The Hancock Award is generally conferred upon only one person per year. Each winner receives a monetary sum and is recognized for his or her outstanding student contributions to furthering the goals of green chemistry through research or education. The Division of Environmental Chemistry of the ACS administers the Hancock Award program.

Green chemistry is the design of chemical products and processes that reduce or eliminate the use and generation of hazardous substances. It is based on 12 principles, including reduction of pollution, prevention of waste, design of safer chemicals and products, and minimization of potential for accidents.

Ghosh was selected as this year’s Hancock Award winner because of his central role in work with Fe-tetraamido macrocyclic ligand (Fe-TAML®) activators. The award recognizes Ghosh’s research to elucidate details of how Fe-TAML® activators work and to design and test Fe-TAML®s that can operate in a broad range of environments.

Fe-TAML® activators are catalysts, or substances that accelerate chemical reactions without being broken down in the reactions. Each Fe-TAML® activator molecule consists of an iron atom (Fe) surrounded by a TAML® ligand. The unique structure of Fe-TAML® activators enables them to join with hydrogen peroxide or oxygen to oxidize—thus disabling, rendering less toxic, or destroying—pollutants that contaminate water, air, and soil.

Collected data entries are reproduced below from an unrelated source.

(* ===== verification/HostIo.v ===== *)
(** * HostIo: memory handles and host files

    Models the requests of [src/qemu/nvkvm_isolate_handlers.c] that QEMU serves
    with its own file calls: [nvkvm_req_write_memory_handle] and
    [nvkvm_req_read_memory_handle] on the memfd of a handle, and
    [nvkvm_req_read_host_file] with the path table [nvkvm_hfile_path] and the scan
    of the host's GPUs [nvkvm_discover_host_gpus].  Buffers are the bytes of the
    shared slot; the answers of the kernel are arguments. *)
From Stdlib Require Import String Ascii.
From stdpp Require Import strings.
From S2P Require Import Prelude Bytes Handles.

Module HostIo.
Import Handles.

(** ** Memory handles

    [files] holds the contents of the memfds by descriptor. *)
Definition file (fs : gmap Z (list Z)) (fd : Z) : list Z := default [] (fs !! fd).

(** [pwrite] that writes the first [n] bytes of [data]: past the end the file
    grows, with zeros in between. *)
Definition pwrite (f : list Z) (off : Z) (data : list Z) (n : Z) : list Z :=
  let d := take (Z.to_nat n) data in
  let f := f ++ replicate (Z.to_nat (off + arr_len d - arr_len f)) 0 in
  wr off d f.
Definition pread (f : list Z) (off n : Z) : list Z := take (Z.to_nat n) (drop (Z.to_nat off) f).

Record mem_req := MemRq { mm_handle : Z; mm_offset : Z; mm_size : Z }.

(** The checks both requests make: the descriptor, or the error. *)
Definition mem_check (t : nvkvm_handle_table) (q : mem_req) (buf : option (list Z)) : Z + Z :=
  match buf with
  | None => inr EINVAL
  | Some _ =>
      if mm_size q =? 0 then inr EINVAL
      else
        match nvkvm_handle_get t (mm_handle q) with
        | None => inr EBADF
        | Some h =>
            if h_fd h <? 0 then inr EBADF
            else if negb (h_type h =? NVKVM_HANDLE_TYPE_MEMORY) then inr EBADF
            else if (h_size h <? mm_offset q) || (h_size h ⊖ mm_offset q <? mm_size q) then inr EINVAL
            else inl (h_fd h)
        end
  end.

(** [n] is what [pwrite] or [pread] returns, [- errno] for an error. *)
Definition rw_status (n size : Z) : Z := if n <? 0 then u32 (- n) else if negb (u32 n =? size) then EIO else 0.

Definition nvkvm_req_write_memory_handle (t : nvkvm_handle_table) (fs : gmap Z (list Z)) (q : mem_req)
    (buf : option (list Z)) (n : Z) : gmap Z (list Z) * Z :=
  match mem_check t q buf with
  | inr e => (fs, e)
  | inl fd =>
      (if n <? 0 then fs else <[fd := pwrite (file fs fd) (mm_offset q) (default [] buf) n]> fs, rw_status n (mm_size q))
  end.

(** The buffer after the call. *)
Definition nvkvm_req_read_memory_handle (t : nvkvm_handle_table) (fs : gmap Z (list Z)) (q : mem_req)
    (buf : option (list Z)) (n : Z) : option (list Z) * Z :=
  match mem_check t q buf with
  | inr e => (buf, e)
  | inl fd =>
      ((if n <? 0 then buf else b ← buf; Some (wr 0 (pread (file fs fd) (mm_offset q) n) b)), rw_status n (mm_size q))
  end.

(** ** Host files *)
#[local] Open Scope string_scope.
#[local] Open Scope list_scope.
#[local] Open Scope Z_scope.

At the institute, Collins and his research group have designed, synthesized, and optimized Fe-TAML® activators so that they now serve as the mainstays in oxidation systems to make many industrial processes greener and to detoxify resources contaminated by less environmentally friendly processes.

Ghosh participated in development of Fe-TAML®s for many applications. These include Fe-TAML®s that can kill spores of a simulant of the known bioterrorism agent anthrax, which suggests that they also may be able to destroy actual anthrax. Fe-TAML®s also can purify water polluted by byproducts of textile, pulp, and paper mills, and they can remove recalcitrant sulfur compounds from fuels, making the fuels cleaner-burning and more efficient. Also, they can break down pesticides that, if left in soil and water, would develop into dioxins, chemicals associated with cancer and other health problems.

In 2003, Ghosh was one of only eight doctoral candidates awarded a $10,000 scholarship through the Teresa Heinz Scholars for Environmental Research program. With the support of this award, Ghosh became the first person to show that Fe-TAML®s with a ferric ion, a form of iron that has lost three electrons, can bind with and activate oxygen under ambient conditions. As well as its being scientifically unprecedented, this discovery means that Fe-TAML® activators may eventually be used in industry with oxygen. Oxygen is cheaper and more abundant than hydrogen peroxide, and could be used in everyday conditions, such as normal room temperature and pressure. This step should facilitate broader adoption of greener industrial processes involving Fe-TAML®s.

Before completing his Ph.D. in chemistry, Ghosh earned a bachelor of science degree at the Ramakrishna Mission Residential College, an affiliate of the University of Calcutta, and a master of science in chemistry from the Indian Institute of Technology at Kanpur. He is currently a postdoctoral researcher at the Center for Environmentally Beneficial Catalysis, a National Science Foundation Engineering Research Center at the University of Kansas.